It's functional, it's young, it validates, it handles compressed
documents, it's C, it's quick (at least as far as XML parsers go), and
feature rich (or will be: I haven't turned on XInclude, XPointer,
Schemas, DocBook, or a hand full of others that are available). The
biggest two things that libxml is lacking right now are documentation
and a more complete API: features are coming and there likely won't be
any shortage of them. Here's a sample script that shows some of the
API:
xd = XML::Document.file('some_xml_file.xml')
xd.xpath_find('/my/xpath/query').each do |node|
puts "Filename: #{node.child('filename')}"
puts "Mode: #{node.child('mode')}"
puts "Content: #{node.child('content')}"
end
And the corresponding test doc:
<my>
<xpath>
<query>
<foo>uga</foo>
<bar>ble</mode>
<baz>sweet</baz>
</query>
<query>
<foo>uga</foo>
<bar>ble</mode>
<baz>sweet</baz>
</query>
</xpath>
</my>
Simple for the most part.
<advanced> If someone gets curious and runs the "document_self.rb"
script, they'll notice a whole ton of methods. This API doesn't hide
any of the internals of XML to the user, which is good and bad. For
example, in the xml bit "<foo>bar</foo>", there are technically two
nodes there. The <foo> tag is one, and it's contents is another. The
other interesting thing about this is that in the following XML block,
there are _five_ nodes.
<foo>bar</foo>
<baz>asd</baz>
1) <foo>
2) bar
3) [white space between </foo> and <baz>]
4) <baz>
5) asd
While this is technically the correct behavior, it's unintuitive to
most people and isn't what they want. As a result, node.to_s is the
exact same as node.child.content. In the API, I'm making things nice
and friendly though so no one will notice (or so the theory goes).
Anyway, point being that there's a lot of power at the moment for
those who want to have full access to the XML document. </advanced>
Anyway, that's my bit for now. I'm looking for new users/suggestions:
both are very welcome. -sc
--
Sean Chittenden
[libxml]
great
> DocBook
what's to be implemented for DocBook?
> xd = XML::Document.file('some_xml_file.xml')
> xd.xpath_find('/my/xpath/query').each do |node|
> puts "Filename: #{node.child('filename')}"

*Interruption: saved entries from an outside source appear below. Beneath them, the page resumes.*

(** * The autocompletion engine of firebolt-cli

    A shallow embedding of [src/firebolt_cli/completer.py]: the tokenizer
    [extract_last_word], the renderer [prepare_display_html], and the class
    [FireboltAutoCompleter] with its constructor, its metadata loader
    [populate_table_and_column_names] and its matcher [get_completions].

    Conventions of the embedding.
    - A Python [str] is a sequence of Unicode code points: [str := list N].
      [lit] turns an ASCII literal of the source into such a sequence.
    - [str.upper] maps every code point through the full upper-case mapping of
      the Unicode character database and concatenates the images (one code
      point may give several: U+00DF gives "SS").  That table is not part of
      the repository; it is the field [upper_char] of the class [Python],
      and the closed examples run with [py_upper_char].
    - [list(set(...))] yields the distinct elements in an order the language
      does not fix; the field [set_to_list] of [Python] stands for it.
    - [KEYWORDS] and [FUNCTIONS] come from [firebolt_cli/keywords.py]; they
      are the fields of the class [Keywords], in their iteration order.
    - The object attributes live in the record [FireboltAutoCompleter];
      the loader is a computation in a state-and-exception monad over it.
    - [HTML(value)] of prompt_toolkit parses [value] as XML and raises when
      it is not well-formed; the object it returns holds [value].  The
      parser is not part of the repository: its verdict is the field
      [xml_well_formed] of the class [PromptToolkit], and the closed
      examples run with [demo_well_formed].
    - [get_completions] is a generator: a call is modelled by what it
      yields until it is exhausted or raises, and by how it ends. *)

From Stdlib Require Import List ZArith NArith Bool Lia.
From Stdlib Require Import Strings.String Strings.Ascii.
Import ListNotations.

Open Scope Z_scope.

(** ** Python strings *)

Definition char := N.
Definition str := list char.

(** An ASCII literal of the source text as a sequence of code points. *)
Definition lit (s : string) : str := map N_of_ascii (list_ascii_of_string s).

Definition char_eqb (a b : char) : bool := N.eqb a b.

Definition str_eq_dec : forall a b : str, {a = b} + {a <> b} :=
  list_eq_dec N.eq_dec.

(** [len(s)] *)
Definition len (s : str) : Z := Z.of_nat (List.length s).

(** [s.startswith(prefix)] *)
Fixpoint startswith (s prefix : str) {struct prefix} : bool :=
  match prefix with
  | [] => true
  | p :: prefix' =>
      match s with
      | [] => false
      | c :: s' => char_eqb c p && startswith s' prefix'
      end
  end.

(** [sub in text]: [sub] occurs somewhere in [text]. *)
Fixpoint str_in (sub text : str) : bool :=
  startswith text sub ||
  match text with
  | [] => false
  | _ :: rest => str_in sub rest
  end.

(** [text.rfind(sub)], counting positions from [i]: the highest index at
    which [sub] starts, or -1. *)
Fixpoint rfind_from (i : Z) (text sub : str) : Z :=
  match text with
  | [] => if startswith [] sub then i else -1
  | _ :: rest =>
      let r := rfind_from (i + 1) rest sub in
      if 0 <=? r then r
      else if startswith text sub then i else -1
  end.

Definition rfind (text sub : str) : Z := rfind_from 0 text sub.

(** [text[i:]] and [text[:i]], with Python's treatment of a negative index
    (counted from the end) and of an index past the end (clipped). *)
Definition clip_index (text : str) (i : Z) : nat :=
  Z.to_nat (if i <? 0 then Z.max 0 (len text + i) else i).

Definition slice_from (text : str) (i : Z) : str := skipn (clip_index text i) text.
Definition slice_to (text : str) (i : Z) : str := firstn (clip_index text i) text.

(** [text.replace(old, new)] for a one-character [old], which is how both
    calls of the source use it. *)
Definition replace (text : str) (old : char) (new : str) : str :=
  flat_map (fun c => if char_eqb c old then new else [c]) text.

(** [max(l)] of a list of integers.  Python raises ValueError on an empty
    list; the only call passes one entry per delimiter (Lemma
    [rfind_positions_nonempty]), and the model gives -1 there. *)
Definition py_max (l : list Z) : Z :=
  match l with
  | [] => -1
  | x :: xs => fold_left Z.max xs x
  end.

> puts "Mode: #{node.child('mode')}"
> puts "Content: #{node.child('content')}"
> end
what do the puts put?
Tobi
Honestly, I'm not 100% sure yet. libxml's huge and there's lots
there. I'm still uncovering features and nifty ways of doing things.
My best guess is that it's basically a Schema/DTD for the DocBook
markup (ie, won't let you write a bad/invalid docbook document).
> >xd = XML::Document.file('some_xml_file.xml')
> >xd.xpath_find('/my/xpath/query').each do |node|
> > puts "Filename: #{node.child('filename')}"
> > puts "Mode: #{node.child('mode')}"
> > puts "Content: #{node.child('content')}"
> >end
>
>
> what do the puts put?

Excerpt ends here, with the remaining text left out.